Les installations FLNG sont des navires capables de pomper, de liquéfier, de stocker et d'exporter du gaz directement à partir de gisements offshore. Elles permettent d'éviter les vastes - et coûteuses - infrastructures nécessaires au traitement du gaz à terre et de se tenir à l'écart des communautés qui protestent souvent contre la présence de projets à proximité.

Les opérateurs, les compagnies énergétiques et les banquiers affirment que les améliorations apportées à la technologie des navires et aux délais d'exécution ont accéléré la demande depuis le Prelude, le navire FLNG de Shell, qui a jeté l'ancre au large de l'Australie, mais dont la construction a été retardée.

"Un FLNG typique peut être réalisé pour une fraction du coût d'un train (de production de GNL) traditionnel", a déclaré Fola Fagbule, vice-président principal de la Société financière africaine, qui a contribué au financement de projets FLNG en Afrique.
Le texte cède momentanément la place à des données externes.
(** Admission is decided before a body is copied: what one [Append] adds to the queue is a prefix
    of the frames it completed, every one of them admitted; a refusal answers [TooLarge] for the
    first body refused, and makes the reader refuse every later [Append] and [Finish] without
    touching the queue. *)
Theorem append_admission {A} (admission : option (A -> Z -> bool * A)) f bytes ctx allocs fs rest big :
  healthy f ->
  frames_of (FrameReader.mMaxBodySize f) (pending f ++ bytes) = (fs, rest, big) ->
  exists kept dropped st f' ctx', fs = kept ++ dropped /\
    FrameReader.Append admission f bytes ctx true allocs = (st, f', ctx') /\
    mCompleted f' = mCompleted f ++ kept /\
    is_Some (admit_all admission ctx kept) /\
    (dropped <> [] -> Status.IsOk st = false) /\
    (mAdmissionTerminal f' = true ->
     Status.Code st = TooLarge /\
     (exists body dropped' c, dropped = body :: dropped' /\ admit_all admission ctx kept = Some c /\
        (Admit admission c (len body)).1 = false) /\
     Status.Code (FrameReader.Finish f') = TooLarge /\
     forall bytes2 ctx2 allocOk allocs2,
       FrameReader.Append admission f' bytes2 ctx2 allocOk allocs2 = (ToStatus Error_TooLarge, f', ctx2)).
Proof.
  intros Hh H. pose proof Hh as (Hok & _ & _).
  destruct (append_healthy admission f bytes ctx allocs fs rest big Hh H)
    as (r' & f' & HA & Hr' & Hc & Hb & Hm & Hmr & Hterm & _).
  cbv zeta in *. set (s0 := MkCallbackState _ _ _ _ _ _) in *.
  destruct (copy_frames admission fs s0) as (kept & dropped & -> & H1 & H2 & H3 & H4 & H5);
    [done..|by unfold s0; cbn; rewrite (fr_bytes _ Hok)|].
  set (s := fold_left _ _ _) in *.
  exists kept, dropped. do 2 eexists. exists (cb_context s).
  split; [done|]. split; [exact HA|]. split; [by rewrite Hc, H1|]. split; [done|]. split.
  - intros Hd. destruct H4 as [[? _]|[_ Hf]]; [done|].
    destruct (cb_rejected s), (cb_allocFailed s); done.
  - intros Ht. rewrite Hterm in Ht. rewrite Ht. split; [done|]. split; [by apply H5|].
    unfold FrameReader.Finish, FrameReader.Append. rewrite Hterm, Ht. done.
Qed.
Pour illustrer les économies potentielles, un analyste a déclaré que les coûts d'investissement pour l'installation Golar FLNG du Cameroun, un navire réaffecté, pourraient être aussi bas que 550 dollars la tonne, contre 900 à 1 100 dollars pour un nouveau terminal terrestre sur la côte américaine du Golfe du Mexique.

L'Afrique a eu du mal à pomper son gaz malgré des prix records suite à l'invasion de l'Ukraine par la Russie, car la transition énergétique a mis l'accent sur le financement des combustibles fossiles.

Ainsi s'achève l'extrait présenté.